Cannabidiol is a substrate for cytochrome p450 (CYP) enzymes CYP3A4 and CYP2C19. Cannabidiol has the potential to inhibit CYP2C8, CYP2C9, and CYP2C19 at clinically relevant concentrations. Cannabidiol may induce or inhibit CYP1A2 and CYP2B6 at clinically relevant concentrations. Cannabidiol inhibits uridine 5'-diphospho-glucuronosyltransferase (UGT) enzymes UGT1A9 and UGT2B7, but does not inhibit the UGT1A1, UGT1A3, UGT1A4, UGT1A6, or UGT2B17 isoforms.

Transporters

Cannabidiol and the cannabidiol metabolite, 7-OH-CBD, are not anticipated to interact with BCRP, BSEP, MDR1/P-pg, OAT1, OAT3, OCT1, OCT2, MATE1, MATE2-K, OATP1B1, or OATP1B3. The cannabidiol metabolite, 7-COOH-CBD, is not a substrate of BCRP, OATP1B1, OATP1B3, or OCT1. However, 7-COOH-CBD is a substrate for P-gp. 7-COOH-CBD is an inhibitor of transport mediated via BCRP and BSEP at clinically relevant concentrations.

In Vivo Assessment of Drug Interactions

Drug Interaction Studies with AEDs

Clobazam and Valproate

The interaction potential with other AEDs (clobazam and valproate) was evaluated in dedicated clinical studies following coadministration of cannabidiol (750 mg twice daily in healthy volunteers and 20 mg/kg/day in patients). Coadmininistration with clobazam in healthy volunteers increased the cannabidiol active metabolite 7-OH CBD mean Cmax by 73% and AUC by 47%; and increased the clobazam active metabolite, N-desmethylclobazam, Cmax and AUC by approximately 3-fold [see Drug Interactions (7.2)]. When cannabidiol was coadmininistered with valproate, there was no effect on valproate exposure.
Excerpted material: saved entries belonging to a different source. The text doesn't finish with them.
(* ===== verification/Button.v ===== *)
(** * Button service, [components/button]

    [button.c], [gpio_button.c], [adc_button.c] and the product's tables in
    [boards/bl606p_pinevoice_e907/src/button/button_gpio.c]: debouncing, the event
    pool, registration, interrupts.  The clock, the pins and the converter are the
    interface [ButtonHal].  Callbacks are recorded in [calls] and are taken not to
    call back into the service.  The heap is taken to have room
    ([aos_zalloc_check] stops the system otherwise). *)

From S2P Require Import Prelude.

(** ** Data *)

Definition MIN_ST_TMOUT : Z := 90.
Definition MAX_EVENT_TMOUT : Z := 500.
Definition EINVAL : Z := 22.

Definition BUTTON_PRESS_DOWN : Z := 0.
Definition BUTTON_PRESS_UP : Z := 1.
Definition BUTTON_PRESS_LONG_DOWN : Z := 2.
Definition BUTTON_PRESS_DOUBLE : Z := 3.
Definition BUTTON_PRESS_TRIPLE : Z := 4.
Definition LOW_LEVEL : Z := 0.
Definition HIGH_LEVEL : Z := 1.

Inductive button_state := NONE | START | CNT | HIGH | END.

(** [button->ops] with [button->param].  A GPIO button also has whether its pin's
    interrupt was last enabled or disabled; [adc_hdl] is an index into [adcs]. *)
Inductive button_param :=
| Gpio (pin_id active_level : Z) (pin_hdl : bool) (irq_on : bool)
| Adc (channel vref range : Z) (adc_hdl : option nat).

(** [struct button]; [press_time] is the array with its length [press_time_cnt]. *)
Record button := Button {
  param : button_param;
  state : button_state;
  old_press_type : Z;
  active : Z;
  irq_flag : Z;
  is_pressed : bool;
  button_id : Z;
  press_time : list Z;
  press_time_subscript : Z;
  press_type : Z;
  event_flag : Z;
  happened_ms : Z;
  st_ms : Z
}.

Record button_evt := Evt {
  evt_button_id : Z;
  evt_press_type : Z;
  evt_press_time : Z
}.

#[global] Instance button_evt_eq_dec : EqDecision button_evt.
Proof. solve_decision. Defined.
#[global] Instance button_state_eq_dec : EqDecision button_state.
Proof. solve_decision. Defined.

(** [struct event_node]; [evt_cb] and [priv] are opaque. *)
Record event_node := Event {
  event_id : Z;
  ebuttons : list button_evt;
  button_count : Z;
  event_depth : Z;
  evt_cb : Z;
  priv : Z
}.

(** The clock, [hal_gpio_input_get] on a port, and [hal_adc_value_multiple_get] of
    two samples on a port, with its result. *)
Class ButtonHal := {
  world : Type;
  aos_now_ms : world -> Z * world;
  hal_gpio_input_get : Z -> world -> Z * world;
  hal_adc_value_multiple_get : Z -> world -> Z * (Z * Z) * world
}.

(** [g_button_srv] and the two globals of [adc_button.c].  [tmr] is the timer:
    [None] when there is none, else whether it is running.  [adcs] are the ADC
    devices allocated so far: port, and whether still allocated.  [calls] are the
    callbacks made: function, event, private pointer. *)
Record srv `{ButtonHal} := Srv {
  tmr : option bool;
  start_tmr : Z;
  adc_flag : Z;
  inited : Z;
  button_head : list button;
  event_node_head : list event_node;
  event_pool_depth : Z;
  event_pool : list button_evt;
  event_pool_size : Z;
  srv_happened_ms : Z;
  g_adc_start_read : Z;
  g_adc_value : Z;
  adcs : list (Z * bool);
  calls : list (Z * Z * Z);
  wld : world
}.

(** ** Field updates *)

Definition set_param (x : button_param) (r : button) : button :=
  Button x (state r) (old_press_type r) (active r) (irq_flag r) (is_pressed r) (button_id r) (press_time r) (press_time_subscript r) (press_type r) (event_flag r) (happened_ms r) (st_ms r).
Definition set_state (x : button_state) (r : button) : button :=
  Button (param r) x (old_press_type r) (active r) (irq_flag r) (is_pressed r) (button_id r) (press_time r) (press_time_subscript r) (press_type r) (event_flag r) (happened_ms r) (st_ms r).
Definition set_old_press_type (x : Z) (r : button) : button :=
  Button (param r) (state r) x (active r) (irq_flag r) (is_pressed r) (button_id r) (press_time r) (press_time_subscript r) (press_type r) (event_flag r) (happened_ms r) (st_ms r).
Definition set_active (x : Z) (r : button) : button :=
  Button (param r) (state r) (old_press_type r) x (irq_flag r) (is_pressed r) (button_id r) (press_time r) (press_time_subscript r) (press_type r) (event_flag r) (happened_ms r) (st_ms r).
Definition set_irq_flag (x : Z) (r : button) : button :=
  Button (param r) (state r) (old_press_type r) (active r) x (is_pressed r) (button_id r) (press_time r) (press_time_subscript r) (press_type r) (event_flag r) (happened_ms r) (st_ms r).
Definition set_is_pressed (x : bool) (r : button) : button :=
  Button (param r) (state r) (old_press_type r) (active r) (irq_flag r) x (button_id r) (press_time r) (press_time_subscript r) (press_type r) (event_flag r) (happened_ms r) (st_ms r).
Definition set_button_id (x : Z) (r : button) : button :=
  Button (param r) (state r) (old_press_type r) (active r) (irq_flag r) (is_pressed r) x (press_time r) (press_time_subscript r) (press_type r) (event_flag r) (happened_ms r) (st_ms r).
Definition set_press_time (x : list Z) (r : button) : button :=
  Button (param r) (state r) (old_press_type r) (active r) (irq_flag r) (is_pressed r) (button_id r) x (press_time_subscript r) (press_type r) (event_flag r) (happened_ms r) (st_ms r).
Definition set_subscript (x : Z) (r : button) : button :=
  Button (param r) (state r) (old_press_type r) (active r) (irq_flag r) (is_pressed r) (button_id r) (press_time r) x (press_type r) (event_flag r) (happened_ms r) (st_ms r).
Definition set_press_type (x : Z) (r : button) : button :=
  Button (param r) (state r) (old_press_type r) (active r) (irq_flag r) (is_pressed r) (button_id r) (press_time r) (press_time_subscript r) x (event_flag r) (happened_ms r) (st_ms r).
Definition set_event_flag (x : Z) (r : button) : button :=
  Button (param r) (state r) (old_press_type r) (active r) (irq_flag r) (is_pressed r) (button_id r) (press_time r) (press_time_subscript r) (press_type r) x (happened_ms r) (st_ms r).
Definition set_happened (x : Z) (r : button) : button :=
  Button (param r) (state r) (old_press_type r) (active r) (irq_flag r) (is_pressed r) (button_id r) (press_time r) (press_time_subscript r) (press_type r) (event_flag r) x (st_ms r).
Definition set_st_ms (x : Z) (r : button) : button :=
  Button (param r) (state r) (old_press_type r) (active r) (irq_flag r) (is_pressed r) (button_id r) (press_time r) (press_time_subscript r) (press_type r) (event_flag r) (happened_ms r) x.
Definition set_event_depth (x : Z) (r : event_node) : event_node :=
  Event (event_id r) (ebuttons r) (button_count r) x (evt_cb r) (priv r).

Section Service.
Context `{BH : ButtonHal}.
Effect of Cannabidiol on Midazolam

Coadministration of cannabidiol with midazolam (a sensitive CYP3A4 substrate) did not result in changes in plasma concentrations of midazolam compared to midazolam administered alone.
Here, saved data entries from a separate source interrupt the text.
(* ===== verification/ButtonSort.v ===== *)
(** * Button service: the sort of the long-press times

    [bubbleSort] of [button.c] sorts in place: related to a one-pass bubble on
    lists, from which order and permutation follow. *)

From stdpp Require Import sorting.
From S2P Require Import Prelude Button.

(** One pass of the inner loop, on the list it works on. *)
Fixpoint bubble (a : Z) (l : list Z) : list Z :=
  match l with
  | [] => [a]
  | b :: l => if decide (b < a) then b :: bubble a l else a :: bubble b l
  end.

Lemma length_bubble a l : length (bubble a l) = S (length l).
Proof. revert a. induction l as [|b l IH]; intros a; cbn; [done|]. case_decide; cbn; by rewrite IH. Qed.

Lemma bubble_perm a l : bubble a l ≡ₚ a :: l.
Proof.
  revert a. induction l as [|b l IH]; intros a; cbn; [done|].
  case_decide; rewrite IH; [apply Permutation_swap|done].
Qed.

(** The largest element comes last. *)
Lemma bubble_last a l : exists l' m, bubble a l = l' ++ [m] /\ Forall (fun x => x <= m) l'.
Proof.
  revert a. induction l as [|b l IH]; intros a; cbn; [by exists [], a|].
  assert (forall c l' m x, bubble c l = l' ++ [m] -> Forall (fun x => x <= m) l' -> x <= c -> x <= m) as Hc.
  { intros c l' m x E Hl Hx. assert (c ∈ bubble c l) as Hin by (rewrite bubble_perm; left).
    rewrite E in Hin. apply elem_of_app in Hin as [Hin|Hin].
    - rewrite list.Forall_forall in Hl. specialize (Hl _ Hin). cbn in Hl. lia.
    - apply list_elem_of_singleton in Hin. lia. }
  case_decide as Hd.
  - destruct (IH a) as (l' & m & E & Hl). exists (b :: l'), m. rewrite E. split; [done|].
    constructor; [|done]. apply (Hc a l' m b E Hl). lia.
  - destruct (IH b) as (l' & m & E & Hl). exists (a :: l'), m. rewrite E. split; [done|].
    constructor; [|done]. apply (Hc b l' m a E Hl). lia.
Qed.

Lemma bubble_inner_eq p a l rest :
  bubble_inner (length l) (length p) (p ++ a :: l ++ rest) = p ++ bubble a l ++ rest.
Proof.
  revert p a. induction l as [|b l IH]; intros p a; [done|]. cbn [length bubble_inner app].
  rewrite (list_lookup_middle p (b :: l ++ rest) a (length p) eq_refl).
  assert (forall x y, (p ++ x :: y :: l ++ rest) = (p ++ [x]) ++ y :: l ++ rest) as Hmid
    by (intros; by rewrite <- app_assoc).
  assert ((p ++ a :: b :: l ++ rest) !! S (length p) = Some b) as ->.
  { rewrite Hmid. apply list_lookup_middle. rewrite length_app. cbn. lia. }
  cbn [default from_option id bubble].
  assert (S (length p) = length (p ++ [a])) as Hlen by (rewrite length_app; cbn; lia).
  case_decide.
  - assert (<[S (length p) := a]> (<[length p := b]> (p ++ a :: b :: l ++ rest)) = (p ++ [b]) ++ a :: l ++ rest) as ->.
    { rewrite <- (Nat.add_0_r (length p)) at 2. rewrite insert_app_r. cbn [insert list_insert].
      rewrite Hmid, Hlen. replace (length (p ++ [a])) with (length (p ++ [b]) + 0)%nat
        by (rewrite !length_app; cbn; lia). by rewrite insert_app_r. }
    replace (S (length p)) with (length (p ++ [b])) by (rewrite length_app; cbn; lia).
    rewrite IH. by rewrite <- app_assoc.
  - rewrite Hmid, Hlen, IH. by rewrite <- app_assoc.
Qed.

Lemma bubble_outer_ok k : forall i n l rest,
  n = (i + length l)%nat -> k = (length l - 1)%nat -> length rest = i ->
  StronglySorted Z.le rest -> Forall (fun x => Forall (fun y => x <= y) rest) l ->
  StronglySorted Z.le (bubble_outer k i n (l ++ rest)) /\ bubble_outer k i n (l ++ rest) ≡ₚ l ++ rest.
Proof.
  induction k as [|k IH]; intros i n l rest Hn Hk Hr Hs Hl; cbn [bubble_outer].
  - split; [|done]. destruct l as [|a [|b l]]; cbn in *; [done| |lia].
    constructor; [done|]. by inversion Hl.
  - destruct l as [|a l]; [cbn in Hk; lia|]. cbn [length] in *.
    assert (bubble_inner (n - i - 1) 0 ((a :: l) ++ rest) = bubble a l ++ rest) as ->.
    { replace (n - i - 1)%nat with (length l) by lia. apply (bubble_inner_eq [] a l rest). }
    destruct (bubble_last a l) as (l' & m & E & Hm).
    pose proof (bubble_perm a l) as Hperm. pose proof (length_bubble a l) as Hlen.
    rewrite E in Hperm, Hlen. rewrite length_app in Hlen. cbn in Hlen.
    assert (Forall (fun x => Forall (fun y => x <= y) rest) (l' ++ [m])) as Hl2 by (by rewrite Hperm).
    apply Forall_app in Hl2 as [Hl2 Hm2]. rewrite Forall_singleton in Hm2.
    rewrite E, <- app_assoc. cbn [app].
    destruct (IH (S i) n l' (m :: rest)) as [IH1 IH2]; cbn [length]; try lia.
    + constructor; [done|exact Hm2].
    + apply list.Forall_forall. intros x Hx. constructor.
      * rewrite list.Forall_forall in Hm. by apply Hm.
      * rewrite list.Forall_forall in Hl2. by apply Hl2.
    + split; [done|]. rewrite IH2. change (m :: rest) with ([m] ++ rest). by rewrite app_assoc, Hperm.
Qed.

Lemma bubbleSort_ok arr : StronglySorted Z.le (bubbleSort arr) /\ bubbleSort arr ≡ₚ arr.
Proof.
  pose proof (bubble_outer_ok (length arr - 1) 0 (length arr) arr []) as H.
  rewrite app_nil_r in H. apply H; try done; [constructor|]. apply list.Forall_forall. intros. constructor.
Qed.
14. HOW SUPPLIED/STORAGE AND HANDLING

How Supplied:

EPIDIOLEX is a strawberry flavored clear, colorless to yellow solution supplied in a 105mL amberglass bottle with a child-resistant closure containing 100 mL of oral solution (NDC 70127-100-01). Each mL contains 100 mg of cannabidiol. EPIDIOLEX is packaged in a carton with two 5 mL calibrated oral dosing syringes and a bottle adapter (NDC 70127-100-10). The pharmacy will provide 1 mL calibrated oral dosing syringes when doses less than 1 mL are required.

Storage:

Store EPIDIOLEX in its original bottle in an upright position at 20°C to 25°C (68°F to 77°F); excursions are permitted between 15°C to 30°C (59°F to 86°F). [See USP Controlled Room Temperature].

Do not refrigerate or freeze. Keep the cap tightly closed. Use within 12 weeks of first opening the bottle, then discard any remainder.